* [To do]:
When you reach the line that contains "- cbn [loop_step]." in the entries below, begin returning lines exactly as written and continue through the last one.

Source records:
Lemma serve_replies a a' i cmd r : wf_actor a → step a Serve = Some a' → (i, cmd, r) ∈ served_by exec a Serve →
  replied r (ac_calls a' !! i).
Proof.
  intros Hw E%step_steps. cbn [served_by]. assert (Hq : ∀ j c q, ac_queue a = (j, c) :: q → queued (ac_calls a !! j)).
  { intros j c q Eq. apply (wa_queued a Hw). rewrite Eq. cbn. set_solver. }
  inversion E as [| | |j c q s r' _ Eq Ex Ep|j c q s r' _ Eq Ex Ep| | |]; subst; specialize (Hq _ _ _ Eq); rewrite Eq;
    intros [= -> -> ->]%list_elem_of_singleton; rewrite Ex in *; cbn [snd ac_calls] in *; unfold replied; rewrite Ep.
  - rewrite answer_lookup, decide_True by done. destruct (ac_calls a !! j) as [[]|]; naive_solver.
  - rewrite answers_lookup, decide_True by (cbn; set_solver). destruct (ac_calls a !! j) as [[]|]; naive_solver.
Qed.

Lemma served_replied a es a' i cmd r : wf_actor a → run a es = Some a' → (i, cmd, r) ∈ served exec panics a es →
  replied r (ac_calls a' !! i).
Proof.
  revert a. induction es as [|e es IH]; intros a Hw; cbn [actor_run served]; [set_solver|].
  destruct (step a e) as [a1|] eqn:E; [|done]. cbn. intros H. rewrite elem_of_app.
  intros [Hs|Hs]; [|by apply (IH a1); [eapply step_wf|..]].
  assert (e = Serve) as -> by (destruct e; cbn [served_by] in Hs; try done; destruct (ac_queue a); set_solver).
  apply (run_stable _ a1 es a' i (replied_stable r) H). by apply (serve_replies a a1 i cmd).
Qed.

Lemma serve_gives a e a' i r : step a e = Some a' → ac_calls a' !! i = Some (Returned (Ok r)) →
  ac_calls a !! i = Some (Returned (Ok r)) ∨ ∃ cmd, (i, cmd, r) ∈ served_by exec a e.
Proof.
  assert (Hins : ∀ j c, c ≠ Returned (Ok r) → <[j := c]> (ac_calls a) !! i = Some (Returned (Ok r)) →
    ac_calls a !! i = Some (Returned (Ok r))).
  { intros j c Hc. destruct (decide (j = i)) as [->|]; [rewrite lookup_insert_eq; congruence|by rewrite lookup_insert_ne]. }
  intros E%step_steps. destruct E as [j cmd|j cmd|j cmd|j cmd q s r' _ Eq Ex|j cmd q s r'|j c| |]; cbn [ac_calls set_calls served_by];
    try (intros Hi; left; by eapply Hins, Hi); try by left.
  - rewrite answer_lookup. case_decide as Hji; [|by left]. destruct (ac_calls a !! i) as [[]|]; try done; [|by left].
    intros [= ->]. right. exists cmd. rewrite Eq, Ex. subst j. set_solver.
  - rewrite answers_lookup. case_decide; [|by left]. destruct (ac_calls a !! i) as [[]|]; try done. by left.
Qed.
(* ===== verification/LedgerProof.v ===== *)
(** * The ledger with the proof system

    What an applied claim says about the committed trees, and whose
    commitment it is checked against. *)

From S2P Require Import Prelude Hash Tree TreeSpec ClaimTx ClaimTxSpec Prover Verifier VerifierSpec.
From S2P Require Import Blake3 Blake3Spec Air AirSound AirComplete ProofSystem.
From S2P Require Import Ledger Storage LedgerSpec.
From Stdlib Require Import ZArith Lia List String.
From stdpp Require Import base decidable strings gmap list.

Local Open Scope Z_scope.

Section LedgerProof.
Context {HF : HashFns} {HL : HashLaws HF} {BL : Blake3Laws HF} {BA : Blake3Air}
  {BC : Blake3AirComplete BA} {BS : Blake3AirSound BA}
  {SV : StarkVerifier} {SP : StarkProver SV} {SL : StarkLaws BA SV SP}.

(** C5: An applied claim names a committed leaf.  If [apply_claim_tx] accepts a
    claim against a commitment whose sub-tree was built from the payloads
    [ps], then each leaf index of the claim is the position of a payload in
    the sorted list, or two explicit preimages collide.  The padding leaves,
    which the verifier accepts, do not pass: their index does not fit the
    nullifier table. *)
Theorem applied_leaf_committed db block_idx c claim p ps t
    (Hc : wf_commitment c) (Htx : wf_claim claim)
    (Hn : Z.of_nat (length (claim_publics claim)) <= 2 ^ 21)
    (Hok : (apply_claim_tx db block_idx c claim).2 = Ok ()) (Hin : p ∈ claim_publics claim)
    (Hps : wf_payloads ps) (Ht : commits c (sub_tree_id p) ps t) :
  let id := sub_tree_id p in
  let idx := leaf_index p in
  ∃ payload path,
    match open_collision (depth t) (padded_preimages id (stable_sort bytes_le ps)) idx
            (leaf_preimage id idx payload) (rev path) with
    | Some x => Collision blake3_256 x
    | None => 0 <= idx < Z.of_nat (length ps) ∧ stable_sort bytes_le ps !! Z.to_nat idx = Some payload
    end.
Proof.
  destruct (apply_claim_tx db block_idx c claim) as [db' r] eqn:E. cbn [snd] in Hok. subst r.
  destruct (apply_claim_tx_cases _ _ _ _ _ _ E) as [(_ & (_ & _ & Hv & (Hi & _)) & _)|[H _]]; [|done].
  destruct (accepted_leaf c _ _ p ps t Hc Htx Hn Hv Hin Hps Ht) as (payload & path & H).
  exists payload, path. destruct (open_collision _ _ _ _ _); [done|].
  destruct H as [H|(H & _)]; [done|]. rewrite list.Forall_forall in Hi. specialize (Hi p Hin).
  cbn beta in Hi. rewrite H in Hi. unfold EMPTY_INDEX_SENTINEL in Hi. lia.
Qed.

(** C38: A submitter chooses the commitment and the value.  For any commitment
    and any witness that is valid for it, there is a proof such that the claim
    with that proof and any leaf payload in its clear-text witness becomes a
    command for the submitter's own commitment, is applied by the ledger,
    whatever commitment was published, and creates a UTxO with the value that
    the clear-text payload states. *)
Theorem own_commitment_any_value db c w
    (Hc : wf_commitment c) (Hw : witness_valid c w) (Hp : wf_public (mw_public w))
    (Hpath : Forall is_hash (mw_merkle_path w)) (Hd : 0 < tree_depth (mw_public w))
    (Hi : leaf_index (mw_public w) < 2 ^ 63) (Hk : nullifiers db !! claim_key (mw_public w) = None) :
  ∃ proof, ∀ cw, let v := payload_value (leaf_payload cw) in
    let uid := starstream_utxo_id (recipient_starstream_addr (mw_public w)) (leaf_payload cw) 0 0 in
    v < 2 ^ 63 → starstream_utxos db !! uid = None →
    let claim := TxUtxo {| cu_public := mw_public w; cu_witness := cw; cu_proof := proof |} in
    command_of_claim claim = Ok {| lc_block_idx := 0; lc_commitment := c; lc_claim := claim |} ∧
    ∃ db', apply_claim_tx db 0 c claim = (db', Ok ()) ∧ ur_value <$> (starstream_utxos db' !! uid) = Some v.
Proof.
  destruct (built_envelope_accepted c [checked w] 0 Hc) as (b & _ & Hv);
    [done|constructor; [by apply (valid_provable c)|done]|constructor; [apply Hw|done]|].
  exists b. intros cw v uid Hval Hu claim. split.
  - apply (verify_claim_accepts HL c _ b Hc) in Hv as (e & bp & He & _ & Hce & _); [|by constructor].
    unfold command_of_claim. cbn [claim_proof claim cu_proof]. rewrite He. cbn [ok_or res_bind]. by rewrite Hce.
  - eexists. split.
    + apply apply_claim_tx_ok. split; [lia|]. split; [done|]. split; [done|].
      split; [by constructor|]. split; [by constructor|]. split; [apply NoDup_singleton|].
      split; [by constructor|]. split; [apply NoDup_singleton|by constructor].
    + cbn. rewrite lookup_union_l by done. cbn. fold uid. by rewrite lookup_insert_eq.
Qed.

End LedgerProof.
Lemma call_steps n i target request n' : call_rpc n i target request = Some n' → net_steps n (NvCall i target request) n'.
Proof.
  unfold call_rpc. destruct (nt_senders n); [|done]. destruct (nt_calls n !! i) eqn:Ei; [done|].
  assert (Href : ∀ o, o = QueueClosed ∨ o = QueueFull →
    Some (with_calls n (<[i:=RpcDone (round_trip request o)]> (nt_calls n))) = Some n' → net_steps n (NvCall i target request) n').
  { intros o Ho [= <-]. by eapply ns_refused; [done..|split]. }
  destruct (encode_cbor request) as [payload| |] eqn:Ep; [|apply Href; by left..].
  destruct (Z.leb_spec (Z.of_nat (length payload)) MAX_RAFT_RPC_BYTES); [|apply Href; by left].
  destruct (nt_running n) eqn:Er; [|apply Href; by left].
  destruct (Nat.ltb_spec (length (nt_queue n)) (nt_capacity n)); [|apply Href; by right].
  intros [= <-]. by eapply ns_queued; [done..|split].
Qed.

Lemma resolve_stopped o n c : resolve o (nt_calls (stop_net n)) c = nt_calls (stop_net n).
Proof.
  unfold resolve. cbn [nt_calls stop_net]. rewrite lookup_fmap. by destruct (nt_calls n !! c) as [[]|].
Qed.

Lemma displace_stopped n id : displace n (stop_net n) id = stop_net n.
Proof.
  unfold displace. destruct (_ !! id) as [c|]; [|done]. destruct (decide _); [done|]. by rewrite resolve_stopped.
Qed.

Lemma take_steps n id n' : take_request n id = Some n' → net_steps n (NvTake id) n'.
Proof.
  unfold take_request. destruct (nt_running n) eqn:Er; [|done]. destruct (nt_queue n) as [|out queue] eqn:Eq; [done|].
  intros [= <-]. unfold on_outbound. destruct (sw_peers (nt_swarm n) !! or_target out) as [peer|] eqn:Ep.
  - destruct (decode_cbor (or_payload out)) as [request| |] eqn:Ed; cbn [res_bind loop_step];
      [|rewrite displace_stopped; by apply ns_stop..].
    apply (ns_sent n id out queue peer request); [exact Er|exact Eq|exact Ep|exact Ed|]. unfold displace. cbn [nt_swarm sw_pending set_pending]. rewrite lookup_insert_eq.
    destruct (sw_pending (nt_swarm n) !! id) as [c|]; [|by split].
    destruct (decide (or_reply out = c)) as [->|Hc]; [rewrite decide_True by done; by split|].
    rewrite decide_False by congruence. by split.
  - cbn [loop_step]. apply (ns_unknown n id out queue); [exact Er|exact Eq|exact Ep|]. unfold displace. cbn [nt_swarm].
    destruct (sw_pending (nt_swarm n) !! id) as [c|]; [rewrite decide_True by done|]; by split.
Qed.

* [Answer to this exercise]:
  - cbn [loop_step]. apply (ns_unknown n id out queue); [exact Er|exact Eq|exact Ep|]. unfold displace. cbn [nt_swarm].
    destruct (sw_pending (nt_swarm n) !! id) as [c|]; [rewrite decide_True by done|]; by split.
Qed.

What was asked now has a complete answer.